After making fun of the spaceship earlier this month, Musk released a vehicle image – dubbed "test hopper" – in real life on Friday from the SpaceX factory in Boca Chica, Texas.
As Dave Mosher of Business Insider noted earlier this month, the rocket carries the moniker of the hopper test because it is not designed to orbit the earth. Instead, the windowless ship will fly over "hops" that does not exceed 16,400 feet in the air.
In simple terms, it is an experimental vehicle whose successes (or failures) will inform how SpaceX works for a prototype star ship ready for orbit, which could one day ferry up to 1
Read more : Elon Musk said that SpaceX is on track to launch people on Mars within 6 years – here is the complete history of his plans to colonize the red planet
In a tweet explaining the rocket, Musk made it clear that it is for "suborbital" testing. The orbital version will be "taller, has thicker skins (does not wrinkle) and a nasal section that curves gently," adds Musk. The operating vessel will also have windows once completed. In a tweet at the beginning of this month Musk said the rocket will carry out its first test between four and eight weeks, almost a year ahead of schedule.

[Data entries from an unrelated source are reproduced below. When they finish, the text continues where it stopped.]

Variable fromisoformat_date : string → py Z.
Variable self : Stream.

Local Abbreviation last_day := (end_date self).
Local Abbreviation size := (date_window_size self).

Lemma expected_windows_nil first :
  (1 ≤ size)%Z → (last_day < first)%Z → expected_windows first last_day size = [].
Proof.
  intros Hsize Hlt. unfold expected_windows.
  assert (((last_day - first + size) / size < 1)%Z)
    by (apply Z.div_lt_upper_bound; lia).
  rewrite seqZ_nil by lia. done.
Qed.

Lemma expected_windows_cons first :
  (1 ≤ size)%Z → (first ≤ last_day)%Z →
  expected_windows first last_day size
  = (first, Z.min (first + size - 1) last_day)
      :: expected_windows (first + size) last_day size.
Proof.
  intros Hsize Hle. unfold expected_windows.
  replace (last_day - first + size)%Z with (last_day - first + 1 * size)%Z by lia.
  rewrite Z.div_add by lia.
  replace (last_day - (first + size) + size)%Z with (last_day - first)%Z by lia.
  assert (0 ≤ (last_day - first) / size)%Z by (apply Z.div_pos; lia).
  rewrite seqZ_cons by lia. cbn [fmap list_fmap].
  f_equal; [f_equal; lia|].
  replace (Z.pred ((last_day - first) / size + 1)) with ((last_day - first) / size)%Z by lia.
  change (Z.succ 0) with (1 + 0)%Z. rewrite <- fmap_add_seqZ, <- list_fmap_compose.
  apply list_fmap_ext. intros _ i _. cbn. f_equal; [|f_equal]; lia.
Qed.

(** The loop, as long as no date leaves the calendar. *)
Lemma slices_loop_windows fuel : ∀ start acc,
  (1 ≤ size ≤ 1000000000)%Z →
  (last_day + size ≤ Date.MAXORDINAL)%Z →
  (1 ≤ start)%Z →
  (Z.max 0 ((last_day - start + size) / size) < Z.of_nat fuel)%Z →
  DateSlicesMixin.slices_loop fuel self start acc
  = Some (Ret (acc ++ ((λ w, DateSlicesMixin.slice_of w.1 w.2)
                         <$> expected_windows start last_day size))%list).
Proof.
  induction fuel as [|fuel IH]; intros start acc Hsize Hmax Hstart Hfuel; [lia|].
  cbn [DateSlicesMixin.slices_loop].
  destruct (Z.leb_spec start last_day) as [Hle|Hgt].
  - unfold Date.timedelta.
    rewrite (proj2 (Z.leb_le (Z.abs (size - 1)) 999999999)) by lia.
    rewrite (proj2 (Z.leb_le (Z.abs 1) 999999999)) by lia.
    cbn [mbind py_bind]. unfold Date.add.
    rewrite (proj2 (Z.leb_le 1 (start + (size - 1)))) by lia.
    rewrite (proj2 (Z.leb_le (start + (size - 1)) Date.MAXORDINAL)) by lia.
    cbn [andb].
    rewrite (proj2 (Z.leb_le 1 (start + (size - 1) + 1))) by lia.
    rewrite (proj2 (Z.leb_le (start + (size - 1) + 1) Date.MAXORDINAL)) by lia.
    cbn [andb].
    rewrite expected_windows_cons by lia.
    replace (start + (size - 1) + 1)%Z with (start + size)%Z by lia.
    rewrite IH; [| lia | lia | lia |].
    + cbn [fmap list_fmap fst snd]. rewrite <- app_assoc. cbn [app].
      replace (start + (size - 1))%Z with (start + size - 1)%Z by lia. done.
    + revert Hfuel.
      replace (last_day - start + size)%Z with (last_day - start + 1 * size)%Z by lia.
      rewrite Z.div_add by lia.
      replace (last_day - (start + size) + size)%Z with (last_day - start)%Z by lia.
      assert (0 ≤ (last_day - start) / size)%Z by (apply Z.div_pos; lia). lia.
  - rewrite expected_windows_nil by lia. by rewrite app_nil_r.
Qed.

(** [date_slices], as long as no date leaves the calendar. *)
Lemma date_slices_run fuel stream_state stream_state_date :
  DateSlicesMixin.state_date fromisoformat_date stream_state = Ret stream_state_date →
  (Z.abs (attribution_window self) ≤ 999999999)%Z →
  (1 ≤ first_day self stream_state_date ≤ Date.MAXORDINAL)%Z →
  (1 ≤ size ≤ 1000000000)%Z →
  (last_day + size ≤ Date.MAXORDINAL)%Z →
  (Z.max 0 ((last_day - first_day self stream_state_date + size) / size) < Z.of_nat fuel)%Z →
  DateSlicesMixin.date_slices fromisoformat_date fuel self stream_state
  = Some (Ret ((λ w, DateSlicesMixin.slice_of w.1 w.2)
                 <$> expected_windows (first_day self stream_state_date) last_day size)).
Proof.
  intros Hstate Hattr Hfirst Hsize Hmax Hfuel.
  unfold DateSlicesMixin.date_slices. rewrite Hstate.
  unfold Date.timedelta. rewrite (proj2 (Z.leb_le _ _) Hattr). cbn [mbind py_bind].
  unfold Date.add, first_day in *.
  rewrite (proj2 (Z.leb_le 1 _)) by lia.
  rewrite (proj2 (Z.leb_le _ Date.MAXORDINAL)) by lia.
  cbn [andb].
  rewrite slices_loop_windows; [done | lia | lia | lia |].
  revert Hfuel. by rewrite Z.add_opp_r.
Qed.

End DateSlices.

Musk said that Starship's final stellar rocket will have the appearance of "liquid silver" during the incandescent return in the atmosphere of the Earth or Mars. But because of the imperfections of the test hopper, like the ridges between the steel panels, it already has a liquid silver luster.
SpaceX fans also released images of the ship:
A full-size starship is scheduled to launch people for the first time in 2023. Musk said he hopes to launch the first crews around the middle of 2020, perhaps as early as 2024, to get to the red planet in 2025.
He described the spaceship as a "Tintin" rocket, referring to the famous series of 20th century Belgian comics. "I love rocket design & # 39; Tintin & # 39 ;, so I wanted to somehow orient it towards that," he said during a press conference in September.